Gozo del que recoge el abundante fruto de su trabajo, alegría del que siega su propia siembra ya granada, júbilo del que se reparte el botín ganado tras una dura batalla... Señor, muchas veces estamos tristes, andamos preocupados, agobiados por el peso de la vida. Repite una vez más el milagro de convertir nuestra tristeza en alegría, danos vivir seriamente nuestra fe, inyecta tu fuerza en nuestra debilidad. Acrecienta en nosotros la alegría, auméntanos el gozo.

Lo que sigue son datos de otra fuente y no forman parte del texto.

(** The servers of a test that begins. *)
Definition winit (w : world) : Prop :=
  sinit n (sys w) /\ (forall i, pcs w i = ApWait) /\ (forall i, chans w i = []) /\
  zlen (RaftTest.srvs (test w)) = n /\ RaftTest.empty_test (test w) /\
  forall rs, rs ∈ RaftTest.srvs (test w) -> RaftTest.applyErr rs = None.

(** ** What holds of a service *)











End world.

(** ** Steps keep it *)

Section invariant.
Context (dec : bytes -> option (Z * list any)) (n : Z) (Hn : 0 <= n) (Hodd : Z.Odd n).









(** The peers of a test are a system of RaftSystem. *)
Lemma world_reached w : reachable (wstep prompt dec n) (winit n) w -> reached n (sys w).
Proof.
  induction 1 as [w [Hw _]|w w' _ IH Hstep]; [by constructor|].
  destruct Hstep as [s s' pc ch ts Hs _|i s pc ch ts rf msg pc' Hi Ha|
    |i c' ats ms hs sn c pc ch ts rf ts' Hi HM -> Hts]; cbn [sys] in *; [..|done|].
  - by eapply reach_step.
  - eapply reach_step; [exact IH|by eapply apply_sstep].
  - eapply reach_step; [exact IH|]. by apply ss_local, st_crash.
Qed.



End invariant.

(** ** Looking for the leader *)

(** What the test sees of a peer. *)
Definition look (conn : bool) (rf : Raft) : RaftTest.seen :=
  let '(term, leader) := GetState rf in RaftTest.MkSeen conn term leader.

(** The servers from [i] on are asked one after the other, while the system goes on. *)
Inductive looked (sc : scope) (n : Z) : Z -> system -> list RaftTest.seen -> system -> Prop :=
| lk_end i s s' : rtc (sstep sc n) s s' -> looked sc n i s [] s'
| lk_next i s s1 conn obs s' :
    rtc (sstep sc n) s s1 -> looked sc n (i + 1) s1 obs s' ->
    looked sc n i s (look conn (nodes (peers s1) i) :: obs) s'.

(** All [n] servers, again and again. *)
Inductive looked_often (sc : scope) (n : Z) : system -> list (list RaftTest.seen) -> Prop :=
| lo_end s : looked_often sc n s []
| lo_next s obs s' iters :
    zlen obs = n -> looked sc n 0 s obs s' -> looked_often sc n s' iters -> looked_often sc n s (obs :: iters).
Lemma for_each_same (f : Z -> ServerGrp Svc -> tstate Svc -> res (tstate Svc * ServerGrp Svc)) sg st :
  grp_wf sg ->
  (forall i sg' st', in_range sg' i -> grp_wf sg' -> exists st'' sg'', f i sg' st' = Ret (st'', sg'') /\
     same_group sg' sg'' /\ net_ends st'' = net_ends st') ->
  exists st' sg', for_each f (all sg) sg st = Ret (st', sg') /\ same_group sg sg' /\ net_ends st' = net_ends st.
Proof.
  intros Hwf Hf. apply (for_each_ind (fun _ sg' st' => same_group sg sg' /\ net_ends st' = net_ends st)).
  - done.
  - intros pre i post sg1 st1 Hl [Hs He].
    assert (in_range sg i) as Hi by (apply servers_in_range; rewrite Hl; apply elem_of_app; right; left).
    destruct (Hf i sg1 st1 (same_group_range _ _ _ Hs Hi) (sg_wf _ _ Hs)) as (st2 & sg2 & H & Hs2 & He2).
    exists st2, sg2. split; [done|]. split; [|congruence]. destruct Hs, Hs2. by split; try congruence.
Qed.

Lemma ConnectAll_Ret sg st :
  grp_wf sg -> exists st' sg', ConnectAll sg st = Ret (st', sg') /\ same_group sg sg' /\ net_ends st' = net_ends st.
Proof.
  intros Hwf. apply for_each_same; [done|]. intros i sg' st' Hi Hwf'. unfold ConnectOne.
  destruct (connect_spec sg' i (all sg') st' Hwf' Hi (servers_in_range sg')) as (st'' & H & Hw & _).
  eexists _, _. split; [exact H|]. split; [by split|]. eapply connect_ends; [exact Hwf'|exact Hi|apply servers_in_range|exact H].
Qed.
Definition AnnotateCheckerFailureBeforeExit (vis : string) (opened : bool) (t t' t'' : Z)
    (desp details : string) (g : globals) : res (option (list pAnnotation) * globals) :=
  let! g := AnnotateCheckerFailure t desp details g in
  let '(drawn, an) := cleanup vis opened t' t'' true "test failed" (annotation g) in
  Ret (drawn, MkGlobals an (finfo g)).

(** *** Faults *)

(** [%v] of an [int], and of a slice of them. *)
Fixpoint join (sep : string) (l : list string) : string :=
  match l with
  | [] => ""
  | [x] => x
  | x :: l => x +:+ sep +:+ join sep l
  end.
Definition fmt_ints (l : list Z) : string := "[" +:+ join " " (pretty <$> l) +:+ "]".

(** The loop of annotateFault: [text] is the builder. *)
Fixpoint fault_loop (cr : list bool) (id : Z) (conns : list bool) (conn crashes : list Z)
    (text : string) : res (list Z * list Z * string) :=
  match conns with
  | [] => Ret (conn, crashes, text)
  | c :: conns =>
      let! down := idx cr id in
      if (down : bool) then fault_loop cr (id + 1) conns conn (crashes ++ [id]) text
      else if (c : bool) then fault_loop cr (id + 1) conns (conn ++ [id]) crashes text
      else fault_loop cr (id + 1) conns conn crashes (text +:+ "[" +:+ pretty id +:+ "] ")
  end.

Definition annotateFault (t : Z) (fi : FrameworkInfo) (an : Annotation) : res Annotation :=
  let trues := replicate (Z.to_nat (nservers fi)) true in
  let falses := replicate (Z.to_nat (nservers fi)) false in
  if decide (trues = connected fi /\ falses = crashed fi) then
    Ret (annotateContinuousEnd t TAG_PARTITION an)
  else
    let! (conn, crashes, text) := fault_loop (crashed fi) 0 (connected fi) [] [] "partition = " in
    let text := if decide (0 < zlen conn) then text +:+ fmt_ints conn else text in
    let text :=
      if decide (0 < zlen crashes) then text +:+ " / crash = " +:+ fmt_ints crashes else text in
    Ret (annotateContinuousColor t TAG_PARTITION text text COLOR_FAULT an).
(* ===== verification/KvLin.v ===== *)
(** * KvLin: linearizability of the store (src/src/kvtest1/porcupine.go)

    The operation log of a test: clients call [ts.Get] and [ts.Put], which read the clock,
    run the clerk's retry loop, read the clock again, count the operation and append it to
    the log.  They interleave at the level of single RPC attempts, whose fate is arbitrary;
    the store is any [KVService].  [CheckPorcupine] hands the log to the checker, which is a
    parameter. *)
From S2P Require Import Prelude LabRpc KvSrv KvModel Tester Annot.
Local Open Scope Z_scope.
Local Open Scope go_scope.

Module KvLin.
Import Rpc KvModel.

(** ** The log *)

Definition OpLog : Type := list Operation.
Definition Len (log : OpLog) : Z := zlen log.
Definition Append (op : Operation) (log : OpLog) : OpLog := log ++ [op].
(** A copy: operations are values. *)
Definition Read (log : OpLog) : list Operation := log.

(** ** The clients of a test *)

(** A call of [ts.Get] or [ts.Put]: the client's number, the clock when it began, what it
    asks for. *)
Record call := MkCall { c_cli : Z; c_start : Z; c_req : request }.

(** Where a client is: outside a call; in the clerk ([retry] is the variable of its Put); back
    from it; with the second clock reading; with the operation counted. *)
Inductive pc :=
| Idle
| InClerk (c : call) (retry : bool)
| Back (c : call) (out : KvOutput)
| Stamped (c : call) (out : KvOutput) (stop : Z)
| Counted (c : call) (out : KvOutput) (stop : Z).

Definition req_input (q : request) : KvInput :=
  match q with RGet key => get_input key | RPut a => put_input a end.
Definition op_of (c : call) (out : KvOutput) (stop : Z) : Operation :=
  MkOperation (req_input (c_req c)) out (c_start c) stop (c_cli c).
Lemma pc_ok_grows ll s s' c : grows s s' -> pc_ok ll s c -> pc_ok ll s' c.
Proof.
  intros Hg [H1 H2 H3 H4]. pose proof (grows_version s s' Hg) as Hv. split; [done|done|lia|].
  destruct (p_pc c) as [|k ver retry|k ver err|]; [done| | |done].
  - destruct H4 as (?&?&?). split_and!; [done|lia|lia|done].
  - destruct H4 as (?&?&?&?&H4). split_and!; [done|lia|lia|done|]. intros Herr. destruct (H4 Herr) as [Hlt Hval].
    split; [lia|]. intros Heq. destruct Hg as [Hg|Hg]; [|lia].
    assert (version s' key = version s key) as Hsame by (unfold version; by rewrite Hg).
    rewrite Hg, Hsame in *. auto.
Qed.

Lemma hi_grows s s' c : grows s s' -> hi s c <= hi s' c.
Proof.
  intros Hg%grows_version. unfold hi. destruct (p_pc c) as [|k ver []|k ver err|]; try lia.
  repeat case_decide; lia.
Qed.

(** What one attempt of a client does. *)
Definition step_ok (ll : bool) s c s' (rc : res pclient) : Prop :=
  grows s s' /\ store_ok s' /\
  exists c', rc = Ret c' /\ pc_ok ll s' c' /\
    lo c' - lo c <= version s' key - version s key <= hi s' c' - hi s c /\
    total c' <= total c + 1.
Definition GetTask_spec (c c' : Coordinator) (reply : GetTaskReply) : Prop :=
  match r_TaskType reply with
  | RMap => exists t, assignable (maps c) t /\ r_TaskId reply = TaskId t /\
      r_FileName reply = FileName t /\ r_NReduce reply = nReduce c /\
      is_Some (Running (maps c') !! TaskId t)
  | RReduce => all_done (maps c) /\ exists t, assignable (reduces c) t /\
      r_TaskId reply = TaskId t /\ r_NReduce reply = nReduce c /\
      is_Some (Running (reduces c') !! TaskId t)
  | RWait => c' = c /\ ((forall t, ~ assignable (maps c) t) /\ Running (maps c) <> ∅ \/
      all_done (maps c) /\ (forall t, ~ assignable (reduces c) t) /\ Running (reduces c) <> ∅)
  | RDone => c' = c /\ all_done (maps c) /\ all_done (reduces c)
  | RNone => False
  end.

Lemma no_assignable {T} `{TaskLaws T} cl next (p : pool T) :
  pool_wf cl next p -> has_left p = false -> forall t, ~ assignable p t.
Proof.
  intros Hwf Hl t (Hin & Hr & Htodo).
  destruct (pick (Running p) (Tasks p)) eqn:E.
  - rewrite (proj2 (has_left_pick _ _ _ Hwf)) in Hl; [done|by eexists].
  - destruct (pick_None _ _ _ E Hin Htodo). congruence.
Qed.

Lemma no_left_all_done {T} `{TaskLaws T} cl next (p : pool T) :
  pool_wf cl next p -> has_left p = false -> size (Running p) = 0%nat -> all_done p.
Proof.
  intros Hwf Hl Hs. apply (all_done_finished _ _ _ Hwf). unfold has_left in Hl.
  apply bool_decide_eq_false in Hl. pose proof (todo_count _ _ _ Hwf).
  pose proof (zlen_nonneg (todo_ids p)). lia.
Qed.

Lemma size_pos_nonempty (r : gmap Z nat) : Z.of_nat (size r) > 0 -> r <> ∅.
Proof. intros Hs ->. rewrite map_size_empty in Hs. lia. Qed.
(* ===== verification/MrSystem.v ===== *)
(** * MrSystem: coordinator, workers and directory together (src/src/mr/worker.go)

    [Worker]'s loop, one task run at a time: the world is the coordinator, the shared
    directory and the runs that were started.  [Worker] is the loop of one worker alone.  In the step
    relation a run that stops for ever is a worker that died; a run may go on after the coordinator gave its task to another worker. *)
From S2P Require Import Prelude GoText MrCoord MrWorker.
Local Open Scope Z_scope.
Local Open Scope go_scope.

Module MrSystem.
Import MrCoord MrWorker.

(** ** Runs of tasks *)

Inductive phase :=
| Started
| Reading (names : list string) (MapResults : list KeyValue)
| Writing (k : nat) (ops : list op)     (* [k] operations are done *)
| Reported.

Record run := MkRun { r_reply : GetTaskReply; r_timeStr : string; r_phase : phase }.

(** The switch on the reply: a run, or none ("wait", "done", or a fatal error). *)
Definition Worker_start (reply : GetTaskReply) (timeStr : string) : option run :=
  match r_TaskType reply with
  | RMap | RReduce => Some (MkRun reply timeStr Started)
  | RWait | RDone | RNone => None
  end.

Definition open_file (fs : gmap string (list chunk)) (name : string) : res (list chunk) :=
  match fs !! name with Some f => Ret f | None => Panic Fatal end.

Section programs.
Context (mapf : string -> string -> list KeyValue) (reducef : string -> list string -> string).
Context `{SortOps}.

Juan Bautista terminó sus días en la cárcel. Aquella antorcha viva que anunció la llegada de la Luz, se extinguió en la tierra, para lucir luego con más esplendor allá en el Cielo. Desde entonces su nombre quedaría esculpido como modelo de fidelidad a su propia misión, como reclamo y llamada para todos los que tenemos la excelsa misión de ser testigos de Cristo a lo largo de toda la Historia. Su misión fue, en efecto, cumplida con toda exactitud. La Luz irrumpió en las regiones ensombrecidas por los errores del paganismo, pueblos que Isaías contemplaba envueltos en las tinieblas de la muerte. De forma paulatina, pero inexorable, la claridad gozosa del Evangelio comenzó su avance por aquellos pueblecitos de Galilea, donde como un incendio en el bosque, se propagaría el fuego que Cristo había traído a la tierra.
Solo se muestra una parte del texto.